*** Opening of INPUT RECORDS ***

(** [o] with [help] raised when [h] holds and [version] raised when [v] holds. *)
Definition raise_flags (o : ProgramOptions) (h v : bool) : ProgramOptions :=
  mkProgramOptions (help o || h) (version o || v) (expressions o).

(** The character that the error message of a malformed bundle names. *)
Definition offending (t : string) : string :=
  match first_invalid (after_first t) with
  | Some c => String c EmptyString
  | None => EmptyString
  end.

(** ** Runs of the pipeline *)

Section Pipeline.
Context `{Runtime}.

(** What the [for] loop logs and the interpreter it leaves when every
    expression of [exprs] succeeds in its turn, from the interpreter [r]. *)
Fixpoint succeed (exprs : list string) (r : mrb) : option (list event * mrb) :=
  match exprs with
  | [] => Some ([], r)
  | expr :: exprs' =>
      let '(ok, out, r') := eval (wrapped expr) r in
      if ok then
        match succeed exprs' r' with
        | Some (events, r'') =>
            Some (Cout ("----> " +:+ wrapped expr +:+ endl)
                    :: Eval (wrapped expr) true out :: events, r'')
        | None => None
        end
      else None
  end.

(** What [main] logs from its start to the [for] loop. *)
Definition prologue (opts : ProgramOptions) (out0 : string) : list event :=
  [Cout ("reading from stdin" +:+ endl);
   Eval read_item true out0;
   Cout ("running " +:+ decimal (length (expressions opts)) +:+ " expressions" +:+ endl)].

(** The diagnostic of [main] for an expression that failed. *)
Definition expression_failed (expr : string) : event :=
  Cerr ("rq: expression " +:+ expr +:+ " failed to run:" +:+ endl).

*** Close of INPUT RECORDS ***

> [INSTRUCTIONS FOR THE TASK]:
Quote the records from their first line to the line with "Definition offending (t", inclusive, without adding or dropping anything.

> [OUTPUT FOR THIS EXERCISE]:
(** [o] with [help] raised when [h] holds and [version] raised when [v] holds. *)
Definition raise_flags (o : ProgramOptions) (h v : bool) : ProgramOptions :=
  mkProgramOptions (help o || h) (version o || v) (expressions o).

(** The character that the error message of a malformed bundle names. *)
Definition offending (t : string) : string :=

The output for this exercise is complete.